During our fiscal year ended October 31, 2010, we closed a $140 million debt-for-equity exchange with Rhône, completed an amendment to our Americas credit facility, and closed a new Americas term loan (the proceeds of which were used to repay the remaining outstanding balance of our Rhône term loans following the debt-for-equity exchange). Subsequent to our fiscal year end, we issued €200 million in seven year unsecured senior notes and used the proceeds to repay our European term loans. As a result, we have significantly improved our balance sheet and our liquidity position compared to the prior year. Specifically, with the completion of these transactions, we have extended virtually all of our short-term maturities to a long-term basis, which provides us with the financial and operational flexibility to fully pursue the many growth opportunities within our own brands.

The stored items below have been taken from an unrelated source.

(** A cleartext connection of an unrestricted builder ends up with the parser
    of the protocol it speaks, on a stream that replays everything received;
    a protocol left out of the build is refused. *)
Theorem serve_connection_dispatches b (sc : Script) s fuel :
  version hy b = None -> script_ok sc -> (pendings sc < fuel)%nat ->
  exists v p sc', poll_until fuel (serve_connection ft hy b sc s)
      = poll_started ft hy (start ft hy b v (new_buffered sc' p) s) /\
    p ++ script_bytes sc' = script_bytes sc /\ (v = H2 <-> H2_PREFACE `prefix_of` script_bytes sc).
Proof. apply dispatch_script. Qed.

(** ALPN decides a TLS connection: [h2] and [http/1.1] start that protocol on
    the untouched stream, no ALPN means HTTP/1, anything else is refused, and
    the cleartext detector is never used.  On a builder that was restricted
    before, both supported choices panic in the [assert!] of the restriction. *)
Theorem serve_tls_connection_spec b alpn (io : Script) s :
  let both := f_http1 ft && f_http2 ft in
  both = true ->
  serve_tls_connection ft hy b alpn io s =
    match alpn with
    | Some p =>
        if bytes_eqb p (bs "h2") then
          (match version hy b with None => Some (Ok (start ft hy b H2 (new_buffered io []) s)) | Some _ => None end)
        else if bytes_eqb p (bs "http/1.1") then
          (match version hy b with None => Some (Ok (start ft hy b H1 (new_buffered io []) s)) | Some _ => None end)
        else Some (Err unexpected_alpn)
    | None =>
        match version hy b with None => Some (Ok (start ft hy b H1 (new_buffered io []) s)) | Some _ => None end
    end.
Proof.
  intros both Hboth. unfold both in Hboth. apply andb_true_iff in Hboth as [E1 E2].
  unfold serve_tls_connection, http1_only, http2_only, serve_connection. rewrite E1, E2.
  destruct alpn as [p|]; [destruct (bytes_eqb p (bs "h2")); [|destruct (bytes_eqb p (bs "http/1.1"))]|];
    destruct (version hy b); try done; rewrite some_bind; simpl; by rewrite ?E1, ?E2.
Qed.

(** Shutdown during detection ends the connection with [Interrupted]: no
    parser is started and no further byte is read. *)
Theorem shutdown_cancels_detection rv b (s : option Service) :
  connection_poll ft hy (graceful_shutdown ft hy (CReadVersion hy rv b s))
    = Some (Ready (Err detection_cancelled), CReadVersion hy (cancel rv) b s).
Proof. reflexivity. Qed.
End Dispatch.

(** ** Concrete connections *)
Definition sample_script : Script :=
  [AData (bs "PRI * HT"); APending; AData (bs "TP/2.0" ++ CRLF ++ CRLF); AData (bs "SM" ++ CRLF ++ CRLF ++ bs "xyz")].

(** A Hyper that records the stream it was started on. *)
Definition sample_hyper : Hyper Script unit := {|
  h1_config := unit; h2_config := unit; h1_conn := Rewind Script; h2_conn := Rewind Script;
  h1_serve := fun _ io _ => io; h2_serve := fun _ io _ => io;
  h1_poll := fun c => (Pending, c); h2_poll := fun c => (Pending, c);
  h1_shutdown := fun c => c; h2_shutdown := fun c => c
|}.
Definition sample_builder : Builder sample_hyper := mkBuilder sample_hyper () () None.

Lemma sample_script_ok : script_ok sample_script.
Proof. repeat constructor. Qed.

Lemma detection_is_exact_witness :
  exists v p sc', drive 2 (read_version sample_script) = Some (Ok (v, new_buffered sc' p)) /\
    p ++ script_bytes sc' = script_bytes sample_script /\ v = H2.
Proof.
  destruct (detection_is_exact sample_script 2) as (v & p & sc' & E & Eq & _ & Hv);
    [apply sample_script_ok | vm_compute; lia |].
  exists v, p, sc'. split; [exact E|]. split; [exact Eq|]. apply Hv. by exists (bs "xyz").
Defined.

Lemma rewind_replays_exactly_witness :
  drain (repeat 5%nat 40) (new_buffered sample_script (bs "GET ")) = bs "GET " ++ script_bytes sample_script.
Proof.
  apply (rewind_replays_exactly (repeat 5%nat 40) (bs "GET ") sample_script);
    [apply sample_script_ok | repeat constructor | vm_compute; lia].
Defined.

Lemma serve_connection_dispatches_witness :
  exists p sc', poll_until (mkFeatures true true) sample_hyper 2
      (serve_connection (mkFeatures true true) sample_hyper sample_builder sample_script ())
    = Some (Pending, CH2 sample_hyper (new_buffered sc' p)) /\
    p ++ script_bytes sc' = script_bytes sample_script.
Proof.
  destruct (serve_connection_dispatches (mkFeatures true true) sample_hyper sample_builder sample_script () 2)
    as (v & p & sc' & E & Eq & Hv); [reflexivity | apply sample_script_ok | vm_compute; lia |].
  exists p, sc'. split; [|exact Eq]. assert (v = H2) as Ev by (apply Hv; by exists (bs "xyz")).
  rewrite E, Ev. reflexivity.
Defined.

Lemma serve_tls_connection_spec_witness :
  serve_tls_connection (mkFeatures true true) sample_hyper
    (mkBuilder sample_hyper () () (Some H1)) (Some (bs "http/1.1")) sample_script () = None.
Proof.
  rewrite (serve_tls_connection_spec (mkFeatures true true) sample_hyper
    (mkBuilder sample_hyper () () (Some H1)) (Some (bs "http/1.1")) sample_script () eq_refl).
  reflexivity.
Defined.

End ServerAuto.
(** A connection that has not finished its TLS handshake is cancelled by the
    first poll that sees the shutdown, and no error is reported; an established
    connection is not: it lives until the connection itself ends. *)
Theorem shutdown_cancels_handshake (hook : bool) (before after : list TaskEnv) (env : TaskEnv) :
  (forall e, e ∈ before -> handshake e = Pending /\ asked e = false) ->
  handshake env = Pending -> asked env = true ->
  task_run hook (before ++ env :: after) Handshake = (Finished, []) /\
  forall t envs, (t = Serving \/ t = Closing) ->
    (forall e, e ∈ envs -> connection e = Pending /\ shut_down e = Pending) ->
    fst (task_run hook envs t) <> Finished /\ snd (task_run hook envs t) = [].
Proof.
  intros Hb Hp Hask. split.
  - induction before as [|e before IH]; simpl.
    + rewrite Hp, Hask, task_run_finished. done.
    + destruct (Hb e) as [-> ->]; [left|]. rewrite IH; [done|]. intros e' He. apply Hb. by right.
  - intros t envs Ht Hc. revert t Ht. induction envs as [|e envs IH]; intros t Ht; simpl.
    { by destruct Ht as [-> | ->]. }
    assert (exists t1, task_poll hook e t = (t1, []) /\ (t1 = Serving \/ t1 = Closing)) as (t1 & -> & Ht1).
    { destruct (Hc e) as [E1 E2]; [left|]. destruct Ht as [-> | ->]; simpl; unfold serve_poll; rewrite E1, ?E2;
        [destruct (asked e)|]; simpl; eauto. }
    destruct (IH (fun e' He => Hc e' (list_elem_of_further _ _ _ He)) t1 Ht1) as [H1 H2].
    destruct (task_run hook envs t1). done.
Qed.

Lemma shutdown_cancels_handshake_witness :
  task_run true [mkTaskEnv Pending (Ok ()) Pending Pending false; mkTaskEnv Pending (Ok ()) Pending Pending true] Handshake =
    (Finished, []).
Proof.
  apply (shutdown_cancels_handshake true [mkTaskEnv Pending (Ok ()) Pending Pending false] []
           (mkTaskEnv Pending (Ok ()) Pending Pending true)); try reflexivity.
  intros e He. apply list_elem_of_singleton in He as ->. split; reflexivity.
Defined.

End Lifecycle.
Lemma race_in_time timer delay addresses :
  punctual timer -> 0 <= delay ->
  (forall now last attempts T s, Some (T, Ok s) ∈ attempts ->
     exists t s', race timer delay now last attempts addresses = Some (t, Ok s') /\ t <= Z.max now T) /\
  (forall now last attempts k a d s, attempts <> [] ->
     addresses !! k = Some a -> tcp_connect net a = Some (d, Ok s) ->
     exists t s', race timer delay now last attempts addresses = Some (t, Ok s') /\
       t <= now + (Z.of_nat k + 1) * delay + d).
Proof.
  intros Htm Hd. induction addresses as [|next rest [IHA IHB]].
  { split; [|done]. intros now last attempts T s Hin. simpl. by apply (drain_in_time _ _ _ _ _ s). }
  split.
  - intros now last attempts T s Hin. cbn [race]. destruct attempts as [|a0 l0]; [by apply not_elem_of_nil in Hin|].
    set (l := a0 :: l0) in *. rewrite Htm.
    destruct (next_attempt l) as [[[t r] others]|] eqn:E; [|by apply next_attempt_none in Hin].
    apply next_attempt_some in E as [Hp Hm]. pose proof (Hm _ _ Hin) as HtT.
    destruct (t <=? now + delay) eqn:El; bool_hyps.
    + destruct r as [s'|e]; [exists (Z.max now t), s'; split; [done|lia]|].
      rewrite Hp in Hin. apply elem_of_cons in Hin as [?|Hin]; [done|].
      destruct (IHA (Z.max now t) (Some e) (others ++ [start_attempt (Z.max now t) next]) T s)
        as (t' & s' & -> & Ht); [apply elem_of_app; by left|]. exists t', s'. split; [done|lia].
    + destruct (IHA (now + delay) last (l ++ [start_attempt (now + delay) next]) T s)
        as (t' & s' & -> & Ht); [apply elem_of_app; by left|]. exists t', s'. split; [done|lia].
  - intros now last attempts k a d s Hne Hk Ha. cbn [race]. destruct attempts as [|a0 l0]; [done|].
    set (l := a0 :: l0) in *. rewrite Htm. pose proof (durations _ _ _ Ha) as Hd0.
    assert (Hgo : forall now' last' l', now' <= now + delay ->
      exists t s', race timer delay now' last' (l' ++ [start_attempt now' next]) rest = Some (t, Ok s') /\
        t <= now + (Z.of_nat k + 1) * delay + d).
    { intros now' last' l' Hn. destruct k as [|k]; simpl in Hk.
      - injection Hk as ->.
        destruct (IHA now' last' (l' ++ [start_attempt now' a]) (now' + d) s) as (t & s' & -> & Ht).
        { apply elem_of_app. right. unfold start_attempt. rewrite Ha. left. }
        exists t, s'. split; [done|]. lia.
      - destruct (IHB now' last' (l' ++ [start_attempt now' next]) k a d s) as (t & s' & -> & Ht); [by destruct l'|done|done|].
        exists t, s'. split; [done|]. lia. }
    destruct (next_attempt l) as [[[t r] others]|] eqn:E; [|apply Hgo; lia].
    destruct (t <=? now + delay) eqn:El; bool_hyps; [|apply Hgo; lia].
    destruct r as [s'|e]; [|apply Hgo; lia].
    exists (Z.max now t), s'. split; [done|]. assert (0 <= Z.of_nat k * delay) by lia. lia.
Qed.

(** C25. Happy Eyeballs: when both families resolved, a candidate that answers is
    connected to no later than the candidates before it delay its start, by at
    most the configured delay each, whatever those candidates do (fail, or
    never answer). *)
Theorem happy_eyeballs_in_time (l : list SocketAddr) (delay : Duration) (timer : Timer) k a d s :
  punctual timer -> 0 <= delay ->
  has_both_address_families (interleave_address_families l) = true ->
  interleave_address_families l !! k = Some a -> tcp_connect net a = Some (d, Ok s) ->
  exists t s', connect_resolved_addresses l (Some delay) timer = Some (t, Ok s') /\
    t <= Z.of_nat k * delay + d.
Proof.
  intros Htm Hd Hb Hk Ha. unfold connect_resolved_addresses. rewrite Hb. pose proof (durations _ _ _ Ha).
  destruct (interleave_address_families l) as [|first rest]; [done|].
  destruct (race_in_time timer delay rest Htm Hd) as [HA HB]. destruct k as [|k]; simpl in Hk.
  - injection Hk as ->. destruct (HA 0 None [start_attempt 0 a] d s) as (t & s' & -> & Ht).
    { unfold start_attempt. rewrite Ha. left. }
    exists t, s'. split; [done | lia].
  - destruct (HB 0 None [start_attempt 0 first] k a d s) as (t & s' & -> & Ht); try done.
    exists t, s'. split; [done | lia].
Qed.

(** Which addresses an answer is about. *)
Definition from_address (A : list SocketAddr) (r : result TcpStream io_error) : Prop :=
  exists a d, a ∈ A /\ tcp_connect net a = Some (d, r).
Definition all_failed (A : list SocketAddr) : Prop :=
  forall a, a ∈ A -> exists d e, tcp_connect net a = Some (d, Err e).
Definition attempts_of (A : list SocketAddr) (l : list Attempt) : Prop :=
  forall x, x ∈ l -> exists a now, a ∈ A /\ x = start_attempt now a.
Definition attempts_failed (l : list Attempt) : Prop :=
  forall x, x ∈ l -> exists t e, x = Some (t, Err e).

(** The error a race over [A] ends with: the last one seen. *)
Definition error_of (A : list SocketAddr) (last : option io_error) (none : bool) (e : io_error) : Prop :=
  (none = true /\ e = no_connected_address last) \/ from_address A (Err e) \/ last = Some e.

Definition is_nil {A} (l : list A) : bool := match l with [] => true | _ => false end.

Lemma attempts_of_next A l t r rest :
  attempts_of A l -> next_attempt l = Some (t, r, rest) ->
  from_address A r /\ attempts_of A rest /\
  (attempts_failed rest -> (exists e, r = Err e) -> attempts_failed l).
Proof.
  intros Hof [Hp _]%next_attempt_some. split; [|split].
  - destruct (Hof (Some (t, r))) as (a & now & Ha & E); [rewrite Hp; left|].
    unfold start_attempt in E. destruct (tcp_connect net a) as [[d r']|] eqn:Et; [|done].
    simpl in E. injection E as _ ->. by exists a, d.
  - intros x Hx. apply Hof. rewrite Hp. by right.
  - intros Hf [e ->] x Hx. rewrite Hp in Hx. apply elem_of_cons in Hx as [->|Hx]; [by exists t, e | auto].
Qed.
(* ===== verification/Client.v ===== *)
(** * The asynchronous client ([h12tiny-client], [lib.rs])

    [crates/h12tiny-client/src/lib.rs]: [Client], its [Builder], the future
    that obtains a connection by racing the pool against a new establishment,
    and the retry of requests that a stale connection returned unsent.  A
    future is a state with a poll function; what the outside world answers at a
    poll is an [Env] (the connector, Hyper's handshake and dispatch, the clock,
    which connections are open).  [None] is a panic; [connection_poll], which
    loops within a poll, takes one [Env] for each iteration, and
    [client_refines_pool], which ties the polls to the transition system of
    [PoolSystem], shows that it needs at most two. *)

From Stdlib Require Import ZArith Lia String.
From Stdlib Require Import Strings.Byte.
From stdpp Require Import base option list gmap sets.
From S2P Require Import Prelude Bytes HttpLib Normalize Stream Pool PoolSystem Connect.

Open Scope Z_scope.

Module Client.
Import Normalize.Normalize Pool.Pool PoolSystem.PoolSystem Connect.Connect.

(** ** The pool key *)
Section Key.
Context {L : HttpLib}.
Context {sd : EqDecision Scheme} {sc : Countable Scheme}.
Context {ad : EqDecision Authority} {ac : Countable Authority}.

#[export] Instance Origin_eq_dec : EqDecision Origin.
Proof. solve_decision. Defined.
#[export] Instance Origin_countable : Countable Origin.
Proof.
  apply (inj_countable' (fun o => (scheme o, authority o)) (fun '(s, a) => mkOrigin s a)).
  by intros [].
Defined.
#[export] Instance Origin_key : Key Origin := {| origin := origin_display |}.
End Key.

(** ** Connections *)
Section Sender.
(** Hyper's request senders. *)
Context {H1Sender H2Sender : Type}.

Inductive Sender := SHttp1 (s : H1Sender) | SHttp2 (s : H2Sender).

Record PoolClient := mkPoolClient { sender : Sender; connection_info : ConnectionInfo }.

Definition is_http2 (c : PoolClient) : bool :=
  match sender c with SHttp1 _ => false | SHttp2 _ => true end.
Definition is_http1 (c : PoolClient) : bool := negb (is_http2 c).

(** A cloned HTTP/2 sender is another handle on the same session. *)
#[export] Instance PoolClient_poolable : Poolable PoolClient := {|
  reserve c :=
    match sender c with
    | SHttp1 s => Unique (mkPoolClient (SHttp1 s) (connection_info c))
    | SHttp2 s => Shared (mkPoolClient (SHttp2 s) (connection_info c))
                         (mkPoolClient (SHttp2 s) (connection_info c))
    end;
  can_share := is_http2
|}.

(** The laws the pool relies on. *)
#[export] Instance PoolClient_laws : PoolableLaws PoolClient.
Proof.
  split.
  - intros [[s|s] i]; done.
  - intros [[s|s] i]; [done|]. intros _. by eexists _, _.
Qed.

(** [is_ready] and [poll_ready], given what Hyper answers. *)
Definition is_ready (h1 : H1Sender -> bool) (h2 : H2Sender -> bool) (c : PoolClient) : bool :=
  match sender c with SHttp1 s => h1 s | SHttp2 s => h2 s end.
Definition poll_ready {E} (h1 : H1Sender -> poll (result () E)) (c : PoolClient) : poll (result () E) :=
  match sender c with SHttp1 s => h1 s | SHttp2 _ => Ready (Ok ()) end.
End Sender.
Arguments Sender : clear implicits.
Arguments PoolClient : clear implicits.

(** ** Configuration *)
Record ClientConfig := mkClientConfig {
  retry_canceled_requests : bool;
  set_host : bool;
  protocol : Protocol
}.

Section Builder.
Context {Connector : Type} (force_http1 : Connector -> Connector).

(** [Builder]: the fields that carry policy. *)
Record Builder := mkBuilder {
  config : ClientConfig;
  connector : Connector;
  pool_config : Config;
  pool_timer : bool;
  events : DebugEventLog
}.

Definition Builder_new (connector_new : Connector) : Builder :=
  mkBuilder (mkClientConfig true true Auto) connector_new
    (mkConfig (Some 90000000000) USIZE_MAX USIZE_MAX) true None.

Definition builder_connector (c : Connector) (b : Builder) : Builder :=
  mkBuilder (config b) (if bool_decide (protocol (config b) = Http1) then force_http1 c else c)
    (pool_config b) (pool_timer b) (events b).
Definition with_pool (f : Config -> Config) (b : Builder) : Builder :=
  mkBuilder (config b) (connector b) (f (pool_config b)) (pool_timer b) (events b).
Definition pool_idle_timeout (t : option Duration) : Builder -> Builder :=
  with_pool (fun c => mkConfig t (max_idle_per_host c) (max_h1_connections_per_host c)).
Definition pool_max_idle_per_host (n : Z) : Builder -> Builder :=
  with_pool (fun c => mkConfig (idle_timeout c) n (max_h1_connections_per_host c)).
Definition pool_max_connections_per_host (n : Z) : Builder -> Builder :=
  with_pool (fun c => mkConfig (idle_timeout c) (max_idle_per_host c)
                        (if n =? 0 then USIZE_MAX else n)).
Definition debug_event_log (l : list DebugEvent) (b : Builder) : Builder :=
  mkBuilder (config b) (connector b) (pool_config b) (pool_timer b) (Some l).
Definition with_config (f : ClientConfig -> ClientConfig) (b : Builder) : Builder :=
  mkBuilder (f (config b)) (connector b) (pool_config b) (pool_timer b) (events b).
Definition builder_set_host (enabled : bool) : Builder -> Builder :=
  with_config (fun c => mkClientConfig (retry_canceled_requests c) enabled (protocol c)).
Definition builder_retry_canceled_requests (enabled : bool) : Builder -> Builder :=
  with_config (fun c => mkClientConfig enabled (set_host c) (protocol c)).
Definition http1_only (b : Builder) : Builder :=
  mkBuilder (mkClientConfig (retry_canceled_requests (config b)) (set_host (config b)) Http1)
    (force_http1 (connector b)) (pool_config b) (pool_timer b) (events b).
Definition http2_only (enabled : bool) : Builder -> Builder :=
  with_config (fun c => mkClientConfig (retry_canceled_requests c) (set_host c)
                          (if enabled then Http2 else Auto)).
Definition builder_pool_timer (b : Builder) : Builder :=
  mkBuilder (config b) (connector b) (pool_config b) true (events b).

(** [Builder::build]: the configuration and the connector of the client, and
    what [Pool::new] is called with. *)
Definition builder_build (b : Builder) : ClientConfig * Connector * (Config * bool * DebugEventLog) :=
  (config b,
   if bool_decide (protocol (config b) = Http1) then force_http1 (connector b) else connector b,
   (pool_config b, pool_timer b, events b)).

(** A client restricted to HTTP/1 uses a connector that offers nothing else,
    whatever connector was set before or after the restriction. *)
Lemma http1_only_connector b c :
  (forall c, force_http1 (force_http1 c) = force_http1 c) ->
  snd (fst (builder_build (http1_only b))) = force_http1 (connector b) /\
  snd (fst (builder_build (builder_connector c (http1_only b)))) = force_http1 c.
Proof. intros Hf. unfold builder_build. simpl. by rewrite !Hf. Qed.
End Builder.
Arguments Builder : clear implicits.

(** ** HTTP/2 settings *)
Section Http2.
(** The setters of Hyper's HTTP/2 client builder. *)
Record Http2Ops (HB : Type) := mkHttp2Ops {
  hb_initial_stream_window_size : Z -> HB -> HB;
  hb_initial_connection_window_size : Z -> HB -> HB;
  hb_max_frame_size : Z -> HB -> HB;
  hb_max_header_list_size : Z -> HB -> HB;
  hb_header_table_size : Z -> HB -> HB;
  hb_keep_alive_interval : Duration -> HB -> HB;
  hb_keep_alive_timeout : Duration -> HB -> HB;
  hb_keep_alive_while_idle : bool -> HB -> HB;
  hb_adaptive_window : bool -> HB -> HB
}.
Context {HB : Type} (ops : Http2Ops HB).

Record Http2Settings := mkHttp2Settings {
  initial_stream_window_size : option Z;
  initial_connection_window_size : option Z;
  adaptive_window : option bool;
  max_frame_size : option Z;
  max_header_list_size : option Z;
  header_table_size : option Z;
  keep_alive_interval : option Duration;
  keep_alive_timeout : option Duration;
  keep_alive_while_idle : option bool
}.

Definition Http2Settings_new : Http2Settings :=
  mkHttp2Settings None None None None None None None None None.

(** The setters of [Http2Settings]. *)
Definition set_initial_stream_window_size (v : Z) (s : Http2Settings) : Http2Settings :=
  mkHttp2Settings (Some v) (initial_connection_window_size s) (adaptive_window s) (max_frame_size s)
    (max_header_list_size s) (header_table_size s) (keep_alive_interval s)
    (keep_alive_timeout s) (keep_alive_while_idle s).
Definition set_initial_connection_window_size (v : Z) (s : Http2Settings) : Http2Settings :=
  mkHttp2Settings (initial_stream_window_size s) (Some v) (adaptive_window s) (max_frame_size s)
    (max_header_list_size s) (header_table_size s) (keep_alive_interval s)
    (keep_alive_timeout s) (keep_alive_while_idle s).
Definition set_adaptive_window (v : bool) (s : Http2Settings) : Http2Settings :=
  mkHttp2Settings (initial_stream_window_size s) (initial_connection_window_size s) (Some v) (max_frame_size s)
    (max_header_list_size s) (header_table_size s) (keep_alive_interval s)
    (keep_alive_timeout s) (keep_alive_while_idle s).
Definition set_max_frame_size (v : Z) (s : Http2Settings) : Http2Settings :=
  mkHttp2Settings (initial_stream_window_size s) (initial_connection_window_size s) (adaptive_window s) (Some v)
    (max_header_list_size s) (header_table_size s) (keep_alive_interval s)
    (keep_alive_timeout s) (keep_alive_while_idle s).
Definition set_max_header_list_size (v : Z) (s : Http2Settings) : Http2Settings :=
  mkHttp2Settings (initial_stream_window_size s) (initial_connection_window_size s) (adaptive_window s) (max_frame_size s)
    (Some v) (header_table_size s) (keep_alive_interval s)
    (keep_alive_timeout s) (keep_alive_while_idle s).
Definition set_header_table_size (v : Z) (s : Http2Settings) : Http2Settings :=
  mkHttp2Settings (initial_stream_window_size s) (initial_connection_window_size s) (adaptive_window s) (max_frame_size s)
    (max_header_list_size s) (Some v) (keep_alive_interval s)
    (keep_alive_timeout s) (keep_alive_while_idle s).
Definition set_keep_alive_interval (v : Duration) (s : Http2Settings) : Http2Settings :=
  mkHttp2Settings (initial_stream_window_size s) (initial_connection_window_size s) (adaptive_window s) (max_frame_size s)
    (max_header_list_size s) (header_table_size s) (Some v)
    (keep_alive_timeout s) (keep_alive_while_idle s).
Definition set_keep_alive_timeout (v : Duration) (s : Http2Settings) : Http2Settings :=
  mkHttp2Settings (initial_stream_window_size s) (initial_connection_window_size s) (adaptive_window s) (max_frame_size s)
    (max_header_list_size s) (header_table_size s) (keep_alive_interval s)
    (Some v) (keep_alive_while_idle s).
Definition set_keep_alive_while_idle (v : bool) (s : Http2Settings) : Http2Settings :=
  mkHttp2Settings (initial_stream_window_size s) (initial_connection_window_size s) (adaptive_window s) (max_frame_size s)
    (max_header_list_size s) (header_table_size s) (keep_alive_interval s)
    (keep_alive_timeout s) (Some v).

Today our products are sold throughout the world, primarily in surf shops, skate shops, snow shops and specialty stores. We operate in the outdoor market of the sporting goods industry in which we design, produce and distribute branded apparel, footwear, accessories and related products. We operate in three segments, the Americas, Europe and Asia/Pacific. Our Americas segment includes revenues from the U.S., Canada and Latin America. Our European segment includes revenues from Europe, the Middle East and Africa. Our Asia/Pacific segment includes revenues primarily from Australia, Japan, New Zealand and Indonesia. Royalties earned from various licensees in other international territories are categorized in corporate operations along with revenues from sourcing services. Revenues by segment from continuing operations are as follows:
Year Ended October 31, | ||||||||||||||||||||
In thousands | 2010 | 2009 | 2008 | 2007 | 2006 | |||||||||||||||
Americas | $ | 843,078 | $ | 929,691 | $ | 1,061,370 | $ | 995,801 | $ | 831,583 | ||||||||||
Europe | 728,952 | 792,627 | 933,119 | 803,395 | 660,127 | |||||||||||||||
Asia/Pacific | 260,578 | 251,596 | 265,067 | 243,064 | 225,128 | |||||||||||||||
Corporate operations | 5,012 | 3,612 | 5,080 | 4,812 | 5,312 | |||||||||||||||
Total revenues, net | $ | 1,837,620 | $ | 1,977,526 | $ | 2,264,636 | $ | 2,047,072 | $ | 1,722,150 | ||||||||||
We operate in markets that are highly competitive, and our ability to evaluate and respond to changing consumer demands and tastes is critical to our success. If we are unable to remain competitive and maintain our consumer loyalty, our business will be negatively affected. We believe that our historical success is due to the development of an experienced team of designers, artists, sponsored athletes, technicians, researchers, merchandisers, pattern makers and contractors. Our team and the heritage and current strength of our brands has helped us remain competitive in our markets. Our success in the future will depend, in part, on our ability to continue to design products that are desirable to the marketplace and competitive in the areas of quality, brand image, technical specifications, distribution methods, price, customer service and intellectual property protection.
Results of Operations
During our fiscal year ended October 31, 2010, we continued to face difficult market conditions resulting in reduced net revenues, however, we were able to significantly improve our gross profit margin and our Adjusted EBITDA.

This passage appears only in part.